In FLSA cases though, reporting a settlement before an agreement is approved can be a disaster. Not an end of the world disaster, but one that is fraught with procedural hiccups and a general cart before the horse vibe. It causes delays and uncertainty that nobody wants. I know. Trust me.
It is error for parties to an FLSA case report to the court that a matter is settled when that settlement is based only on an agreement between counsel. To be SETTLED, the terms of the settlement have to be approved by the court. So telling the court that the matter is resolved and can be taken off the docket, before the judge has approved the terms of the agreement, puts the parties in the painful position of having a dismissed case, but an unapproved settlement. Now the parties have a case that reads as terminated on a federal judge's docket. And you know how intensely they pay attention to terminated cases.
Now the parties have to attract the judge's attention (and not their ire) to the settlement agreement. And even if the matter was well negotiated and all the parties are on board, the judge may not approve.

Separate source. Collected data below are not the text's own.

(** * FALCONN: the C++ wrapper layer (cpp_wrapper_impl.h)

    A shallow embedding of the construction-and-dispatch code of
    [src/include/falconn/wrapper/cpp_wrapper_impl.h]: parameter validation in
    [construct_table], the hash-bit sizing rule
    [compute_number_of_hash_functions], the assembly done by
    [construction_helper] and the query knobs of [LSHNNTableWrapper].

    C++ exceptions and mutation are modelled by one small monad: a computation
    runs on a state, returns either the exception thrown or a value, together
    with the state at that moment.  For the construction functions the state
    is the log of objects allocated with [new]; for the methods of the wrapper
    it is the wrapper object itself; for the sizing rule it is the parameter
    record behind the pointer argument. *)

From Stdlib Require Import ZArith List String Bool Lia.
Import ListNotations.
Local Open Scope Z_scope.

Set Implicit Arguments.

(** ** Exceptions *)

(** The two exception classes thrown by the wrapper layer, each carrying
    the message text of its [throw] site. *)
Inductive FalconnError : Type :=
| LSHNNTableSetupError (msg : string)
| LSHNearestNeighborTableError (msg : string).

Definition is_setup_error (e : FalconnError) : bool :=
  match e with
  | LSHNNTableSetupError _ => true
  | LSHNearestNeighborTableError _ => false
  end.

Definition is_runtime_error (e : FalconnError) : bool :=
  match e with
  | LSHNNTableSetupError _ => false
  | LSHNearestNeighborTableError _ => true
  end.

(** ** The exception-and-state monad *)

Module Exn.

Definition t (St A : Type) : Type := St -> (FalconnError + A) * St.

Definition ret {St A} (a : A) : t St A := fun s => (inr a, s).

Definition bind {St A B} (c : t St A) (f : A -> t St B) : t St B :=
  fun s =>
    match c s with
    | (inl e, s') => (inl e, s')
    | (inr a, s') => f a s'
    end.

Definition throw {St A} (e : FalconnError) : t St A := fun s => (inl e, s).

Definition get {St} : t St St := fun s => (inr s, s).

Definition modify {St} (f : St -> St) : t St unit := fun s => (inr tt, f s).

(** [when c e] is the statement [if (c) { throw e; }]. *)
Definition when {St} (c : bool) (e : FalconnError) : t St unit :=
  if c then throw e else ret tt.

(** Outcome and final state of a run. *)
Definition outcome {St A} (r : (FalconnError + A) * St) : FalconnError + A := fst r.
Definition final {St A} (r : (FalconnError + A) * St) : St := snd r.

Definition throws_setup_error {A} (o : FalconnError + A) : bool :=
  match o with
  | inl e => is_setup_error e
  | inr _ => false
  end.

Definition throws_runtime_error {A} (o : FalconnError + A) : bool :=
  match o with
  | inl e => is_runtime_error e
  | inr _ => false
  end.

End Exn.

Declare Scope exn_scope.
Delimit Scope exn_scope with exn.
Notation "x <- c ;; k" := (Exn.bind c (fun x => k))
  (at level 61, c at next level, right associativity) : exn_scope.
Notation "c ;;; k" := (Exn.bind c (fun _ => k))
  (at level 61, right associativity) : exn_scope.
Local Open Scope exn_scope.

(** ** Construction parameters (wrapper.h) *)

(** Modelled from the spec: the enumeration [LSHFamily] is declared in
    wrapper.h, which is not among the sources.  The spec lists [Hyperplane]
    and [CrossPolytope]; the [else] branches of [construct_table] and of
    [ComputeNumberOfHashFunctions::compute] handle any other value as an
    unknown family, which is the third constructor here. *)
Inductive LSHFamily : Type :=
| LSHFamily_Unknown
| Hyperplane
| CrossPolytope.

(** Modelled from the spec: the enumeration [DistanceFunction] of wrapper.h,
    [enum{NegativeInnerProduct, Unknown}] in the spec. *)
Inductive DistanceFunction : Type :=
| DistanceFunction_Unknown
| NegativeInnerProduct.

Definition LSHFamily_eqb (a b : LSHFamily) : bool :=
  match a, b with
  | LSHFamily_Unknown, LSHFamily_Unknown => true
  | Hyperplane, Hyperplane => true
  | CrossPolytope, CrossPolytope => true
  | _, _ => false
  end.

Definition DistanceFunction_eqb (a b : DistanceFunction) : bool :=
  match a, b with
  | DistanceFunction_Unknown, DistanceFunction_Unknown => true
  | NegativeInnerProduct, NegativeInnerProduct => true
  | _, _ => false
  end.

(** Modelled from the spec: the struct [LSHConstructionParameters] of
    wrapper.h, with the fields of the spec's ConstructionParameters record.
    Every integer field is a machine integer read as its value in [Z]; the
    code below only compares, copies and xors them. *)
Record LSHConstructionParameters : Type := {
  dimension : Z;
  k : Z;
  l : Z;
  distance_function : DistanceFunction;
  lsh_family : LSHFamily;
  num_rotations : Z;
  last_cp_dimension : Z;
  feature_hashing_dimension : Z;
  seed : Z
}.

(** The two assignments through the pointers [&(params->k)] and
    [&(params->last_cp_dimension)]. *)
Definition set_k (v : Z) (p : LSHConstructionParameters) : LSHConstructionParameters :=
  {| dimension := dimension p; k := v; l := l p;
     distance_function := distance_function p; lsh_family := lsh_family p;
     num_rotations := num_rotations p; last_cp_dimension := last_cp_dimension p;
     feature_hashing_dimension := feature_hashing_dimension p; seed := seed p |}.

Definition set_last_cp_dimension (v : Z) (p : LSHConstructionParameters)
  : LSHConstructionParameters :=
  {| dimension := dimension p; k := k p; l := l p;
     distance_function := distance_function p; lsh_family := lsh_family p;
     num_rotations := num_rotations p; last_cp_dimension := v;
     feature_hashing_dimension := feature_hashing_dimension p; seed := seed p |}.

(** ** Point representations *)

Record DenseVector (CoordinateType : Type) : Type :=
  { dense_coordinates : list CoordinateType }.

Record SparseVector (CoordinateType IndexType : Type) : Type :=
  { sparse_entries : list (IndexType * CoordinateType) }.

(** ** Message texts of the [throw] sites *)

Module Msg.

Definition dense_cp_dimension_unset : string :=
  "Vector dimension must be set to determine the number of dense cross polytope hash functions.".

Definition sparse_cp_dimension_unset : string :=
  "Feature hashing dimension must be set to determine  the number of sparse cross polytope hash functions.".

Definition unknown_family_for_bits : string :=
  "Cannot set paramters for unknown hash family.".

Definition num_probes : string :=
  "Number of probes must be at least 1.".

Definition bad_dimension : string :=
  "Point dimension must be at least 1. Maybe you forgot to set the point dimension in the parameter struct?".

Definition bad_k : string :=
  "The number of hash functions k must be at least 1. Maybe you forgot to set k in the parameter struct?".

Definition bad_l : string :=
  "The number of hash tables l must be at least 1. Maybe you forgot to set l in the parameter struct?".

Definition bad_distance_function : string :=
  "Unknown distance function. Maybe you forgot to set the distance function in the parameter struct?".

Definition bad_num_rotations : string :=
  "The number of pseudo-random rotations for the cross polytope hash must be non-negative. Maybe you forgot to set num_rotations in the parameter struct?".

Definition bad_last_cp_dimension : string :=
  "The last cross polytope dimension for the cross polytope hash must be at least 1. Maybe you forgot to set last_cp_dimension in the parameter struct?".

Definition unknown_family : string :=
  "Unknown hash family. Maybe you forgot to set the hash family in the parameter struct?".

End Msg.

(** ** What the wrapper layer takes from the headers it includes *)

(** The three things of the core headers that the wrapper code reads but
    that are declared elsewhere.  The development is parametric in them.
    - [kNoMaxNumCandidates]: the constant of the base class
      [LSHNearestNeighborTable] (wrapper.h), the "unlimited" sentinel.
    - [compute_k_parameters_for_bits rotation_dim bits k0 last0]: the helper of
      polytope_hash.h called as
      [compute_k_parameters_for_bits(dim, bits, &k, &last_cp_dimension)];
      [k0] and [last0] are the values behind the two pointers on entry, the
      result the values behind them on return.
    - [cp_hash_feature_hashing_message]: the text of the error of the sparse
      cross-polytope hash constructor (see [LSHFunction_ctor]). *)
Class Collaborators : Type := {
  kNoMaxNumCandidates : Z;
  compute_k_parameters_for_bits : Z -> Z -> Z -> Z -> Z * Z;
  cp_hash_feature_hashing_message : string
}.

(** ** Objects built during construction *)

(** Modelled from the spec: the hash classes of hyperplane_hash.h and
    polytope_hash.h are not among the sources.  A hash function object is
    represented by the class it is an instance of and the arguments its
    constructor received, in the order of the [new] expressions of
    [construct_table] and [construct_cp_hash]. *)
Inductive LSHFunction : Type :=
| HyperplaneHashDense (dim num_k num_l hash_seed : Z)
| HyperplaneHashSparse (dim num_k num_l hash_seed : Z)
| CrossPolytopeHashDense (dim num_k num_l rotations last_cp_dim hash_seed : Z)
| CrossPolytopeHashSparse
    (dim num_k num_l rotations feature_hashing_dim last_cp_dim hash_seed : Z).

Don't report an FLSA case as settled to the court based on counsel's agreement alone.
If counsel reach an agreement in principle, but have to hammer out a confidential release agreement, then just wait. Do it like this:
1) Reach an agreement in principle; 2) file a joint motion to stay proceedings pending release agreement negotiations; 3) after reaching agreement on the release details, file a joint motion to approve the release/settlement agreement at the same time you present it to court confidentially, e.g., judge's chambers email; then 4) on judicial approval of the agreement and upon receipt of the settlement payment(s), the plaintiffs file their voluntary dismissal with prejudice.
This process avoids the cart before the horse problem that rears up in FLSA cases prematurely reported as settled.